Lemma invalid_or_all_valid (cfg : list BootstrappedUpstreamConfig) :
  Exists (fun c => invalid_entry c = true) cfg \/
  Forall (fun c => invalid_entry c = false) cfg.
Proof.
  induction cfg as [|c cfg [IH|IH]].
  - right. constructor.
  - left. by apply Exists_cons_tl.
  - destruct (invalid_entry c) eqn:Hc.
    + left. by apply Exists_cons_hd.
    + right. by constructor.
Qed.

(** X5: [newBootstrapedResolvers] goes through all the entries: it
    returns an error exactly when one of them is invalid, and in either
    case it has built one unchecked resolver for each valid entry, in
    order, and nothing else. *)
Theorem newBootstrapedResolvers_visits_all (cfg : list BootstrappedUpstreamConfig)
    (st : State) :
  exists m err st',
    newBootstrapedResolvers cfg st = (Returns (m, err), st') /\
    trace st' = trace st ++ built_resolvers cfg /\
    (err = None <-> Forall (fun c => invalid_entry c = false) cfg).
Proof.
  destruct (newBootstrapedResolvers_loop_full cfg 0 ∅ None st)
    as (m & st' & Hloop & Htrace & _ & _).
  unfold newBootstrapedResolvers. step. rewrite Hloop. unfold recorded.
  destruct (invalid_or_all_valid cfg) as [Hbad|Hgood].
  - pose proof (validation_errors_invalid cfg 0 Hbad) as Hne.
    destruct (validation_errors_from 0 cfg) as [|e errs] eqn:Herrs; [done|].
    eexists _, _, st'. split; [reflexivity|]. split; [done|].
    split; [done|]. intros Hgood.
    by rewrite (validation_errors_valid cfg 0 Hgood) in Herrs.
  - rewrite (validation_errors_valid cfg 0 Hgood).
    eexists _, _, st'. split; [reflexivity|]. by split.
Qed.

(** X6: from a configuration whose bootstrap entries are all valid, and
    of which there is at least one, [NewBootstrap] returns either a
    configured Bootstrap or, with no Bootstrap, the wrapped error of the
    parallel resolver that could not be built.  The configured Bootstrap
    has a chain and a map that is not empty, in which every list is the
    declared one of a valid entry (for a raw TCP/UDP upstream the
    literal host and not the hardcoded list) and has an address. *)
Theorem NewBootstrap_configured (cfg : Config) (st : State) :
  Forall (fun c => invalid_entry c = false) (BootstrapDNS cfg) ->
  BootstrapDNS cfg <> [] ->
  exists st',
    (exists e,
       NewBootstrap cfg st = (Returns (None, Some (ErrCreateParallelBest e)), st')) \/
    (exists b chain,
       NewBootstrap cfg st = (Returns (Some b, None), st') /\
       resolver b = Some chain /\
       bootstraped b <> ∅ /\
       forall k ips, bootstraped b !! k = Some ips ->
         ips <> [] /\
         exists c, c ∈ BootstrapDNS cfg /\ ips = declared_ips c).
Proof.
  intros Hgood Hne.
  destruct (newBootstrapedResolvers_loop_full (BootstrapDNS cfg) 0 ∅ None st)
    as (m & st1 & Hloop & _ & Hvals & Hfull).
  assert (Hm : m <> ∅).
  { apply Hfull. right. destruct (BootstrapDNS cfg) as [|c l]; [done|].
    apply Exists_cons_hd. by apply Forall_cons in Hgood as [? _]. }
  unfold NewBootstrap, newBootstrapedResolvers. step. rewrite Hloop.
  rewrite (validation_errors_valid _ 0 Hgood). cbn [recorded].
  destruct (Z.eqb_spec (Z.of_nat (size m)) 0) as [Hsize|_].
  { exfalso. apply Hm. apply map_size_empty_inv. lia. }
  run. destruct (newParallelBestResolver _ _) as [[e|parallel] w]; simpl.
  - eexists. left. by exists e.
  - destruct (Chain_filtering_caching _ _ _) as [chain w'].
    eexists. right. eexists _, chain. split; [reflexivity|].
    split; [done|]. split; [done|]. simpl. intros k ips Hk.
    destruct (Hvals k ips Hk) as [Hempty|(c & Hc & Hvalid & ->)].
    + by rewrite lookup_empty in Hempty.
    + split; [by apply declared_ips_nonempty|]. by exists c.
Qed.

(** X11: the group that [ResolverGroups] makes for the parallel resolver
    holds the keys of the map and nothing else, each of them once. *)
Theorem ResolverGroups_keys_once (br : gmap Resolver (list IP)) :
  NoDup (ResolverGroups br) /\
  (forall r, r ∈ ResolverGroups br <-> is_Some (br !! r)) /\
  length (ResolverGroups br) = size br.
Proof.
  unfold ResolverGroups. split; [apply NoDup_fst_map_to_list|]. split.
  - intros r. rewrite list_elem_of_fmap. split.
    + intros ([k ips] & -> & Hin). apply elem_of_map_to_list in Hin. by exists ips.
    + intros [ips Hr]. exists (r, ips). split; [done|].
      by apply elem_of_map_to_list.
  - by rewrite length_fmap, length_map_to_list.
Qed.

Lemma dial_qTypes_code (v : IPVersion) (network : string) :
  (if negb (IPVersion_eqb v IPVersionDual) then IPVersion_QTypes v
   else if strings_HasSuffix network "4" then [dns_TypeA]
   else if strings_HasSuffix network "6" then [dns_TypeAAAA]
   else v4v6QTypes)
  = dial_qTypes v network.
Proof. by destruct v. Qed.

(** X7: the dial hook gives up before any dial: an address that does not
    split into host and port is answered with the error of the split
    and nothing is asked, and an error of [resolve] (also one that comes
    with addresses) is returned as it is, with no address drawn and no
    connection attempted. *)
Theorem dialContext_gives_up (b : Bootstrap) (network addr : string) (st : State) :
  (forall e,
     net_SplitHostPort addr = inr e ->
     dialContext b network addr st = (Returns (None, Some e), st)) /\
  (forall host port ips e st',
     net_SplitHostPort addr = inl (host, port) ->
     resolve b host
       (dial_qTypes (ConnectIPVersion (config_GetConfig (world st))) network) st
     = (Returns (ips, Some e), st') ->
     dialContext b network addr st = (Returns (None, Some e), st')).
Proof.
  split.
  - intros e Hsplit. unfold dialContext. by rewrite Hsplit.
  - intros host port ips e st' Hsplit Hres. unfold dialContext.
    rewrite Hsplit. unfold GetConfig. step. rewrite dial_qTypes_code.
    by rewrite Hres.
Qed.

(** X8: when [resolve] returns addresses without error, the dial hook
    draws one of them and dials it once, under the port of the address
    it was given; it returns what the dialer returns.  As [resolve]
    returns no empty list without error, neither the draw nor the
    indexing can panic when [rand.Intn] keeps to its range. *)
Theorem dialContext_dials_resolved (b : Bootstrap) (network addr host port : string)
    (st st1 : State) (ips : list IP) (n : Z) (w2 : World) :
  net_SplitHostPort addr = inl (host, port) ->
  resolve b host
    (dial_qTypes (ConnectIPVersion (config_GetConfig (world st))) network) st
  = (Returns (ips, None), st1) ->
  rand_Intn (len ips) (world st1) = (n, w2) ->
  (0 < len ips -> 0 <= n < len ips) ->
  exists ip,
    ips !! Z.to_nat n = Some ip /\
    let target := net_JoinHostPort (IP_String ip) port in
    dialContext b network addr st
    = (Returns (Dialer_DialContext network target w2).1,
       {| world := (Dialer_DialContext network target w2).2;
          trace := trace st1 ++ [EvRandIntn (len ips); EvDial network target] |}).
Proof.
  intros Hsplit Hres Hrand Hrange.
  pose proof (resolve_success_nonempty _ _ _ _ _ _ Hres) as Hne.
  pose proof (len_pos _ Hne) as Hpos. specialize (Hrange Hpos).
  destruct (slice_index_in_range ips n Hrange) as (ip & Hip & _).
  assert (Hlook : ips !! Z.to_nat n = Some ip).
  { revert Hip. unfold slice_index.
    destruct ((n <? 0) || (len ips <=? n)); [done|].
    destruct (ips !! Z.to_nat n); [|done]. by intros [= ->]. }
  exists ip. split; [done|]. intros target.
  unfold dialContext. rewrite Hsplit. unfold GetConfig. step.
  rewrite dial_qTypes_code, Hres.
  destruct (Z.leb_spec (len ips) 0); [lia|].
  unfold extern. cbn [world trace]. rewrite Hrand. rewrite Hip.
  subst target. cbn [world trace].
  destruct (Dialer_DialContext network _ w2) as [res w3].
  simpl. by rewrite <- app_assoc.
Qed.

(** X12: without bootstrap DNS, [UpstreamIPs] for a hostname that is
    not a literal is one lookup by the system resolver, under a deadline
    only when the configured timeout is not zero, and no query to any
    chain.  An error of the lookup is returned without a set; a lookup
    without error is wrapped as it is, an empty list too. *)
Theorem UpstreamIPs_unconfigured (b : Bootstrap) (r : UpstreamResolver)
    (st : State) (ips : list IP) (err : option error) (w' : World) :
  resolver b = None ->
  net_ParseIP (Host (upstream r)) = None ->
  let cfg := config_GetConfig (world st) in
  let deadline :=
    if UpstreamTimeout cfg =? 0 then None else Some (UpstreamTimeout cfg) in
  let network := IPVersion_Net (ConnectIPVersion cfg) in
  systemResolver_LookupIP deadline network (Host (upstream r)) (world st)
  = ((ips, err), w') ->
  UpstreamIPs b r st
  = (Returns (match err with
              | Some e => (None, Some e)
              | None => (Some {| values := ips; index := 0 |}, None)
              end),
     {| world := w';
        trace := trace st ++ [EvLookupIP deadline network (Host (upstream r))] |}).
Proof.
  intros Hnil Hlit cfg deadline network Hlookup.
  unfold UpstreamIPs, resolveUpstream. rewrite Hlit, Hnil. run.
  fold cfg. replace (if negb (UpstreamTimeout cfg =? 0)
                     then Some (UpstreamTimeout cfg) else None)
    with deadline by (unfold deadline; by destruct (UpstreamTimeout cfg =? 0)).
  fold network. rewrite Hlookup. by destruct err.
Qed.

┄┄┄┄┄┄┄┄┄┄┄┄┄┄┄┄┄┄┄┄

■ **Work order**
Retype exactly the lines of the data above, starting at its first line and finishing with the line that has "- pose proof" in it.

■ **Answer area**
Lemma invalid_or_all_valid (cfg : list BootstrappedUpstreamConfig) :
  Exists (fun c => invalid_entry c = true) cfg \/
  Forall (fun c => invalid_entry c = false) cfg.
Proof.
  induction cfg as [|c cfg [IH|IH]].
  - right. constructor.
  - left. by apply Exists_cons_tl.
  - destruct (invalid_entry c) eqn:Hc.
    + left. by apply Exists_cons_hd.
    + right. by constructor.
Qed.

(** X5: [newBootstrapedResolvers] goes through all the entries: it
    returns an error exactly when one of them is invalid, and in either
    case it has built one unchecked resolver for each valid entry, in
    order, and nothing else. *)
Theorem newBootstrapedResolvers_visits_all (cfg : list BootstrappedUpstreamConfig)
    (st : State) :
  exists m err st',
    newBootstrapedResolvers cfg st = (Returns (m, err), st') /\
    trace st' = trace st ++ built_resolvers cfg /\
    (err = None <-> Forall (fun c => invalid_entry c = false) cfg).
Proof.
  destruct (newBootstrapedResolvers_loop_full cfg 0 ∅ None st)
    as (m & st' & Hloop & Htrace & _ & _).
  unfold newBootstrapedResolvers. step. rewrite Hloop. unfold recorded.
  destruct (invalid_or_all_valid cfg) as [Hbad|Hgood].
  - pose proof (validation_errors_invalid cfg 0 Hbad) as Hne.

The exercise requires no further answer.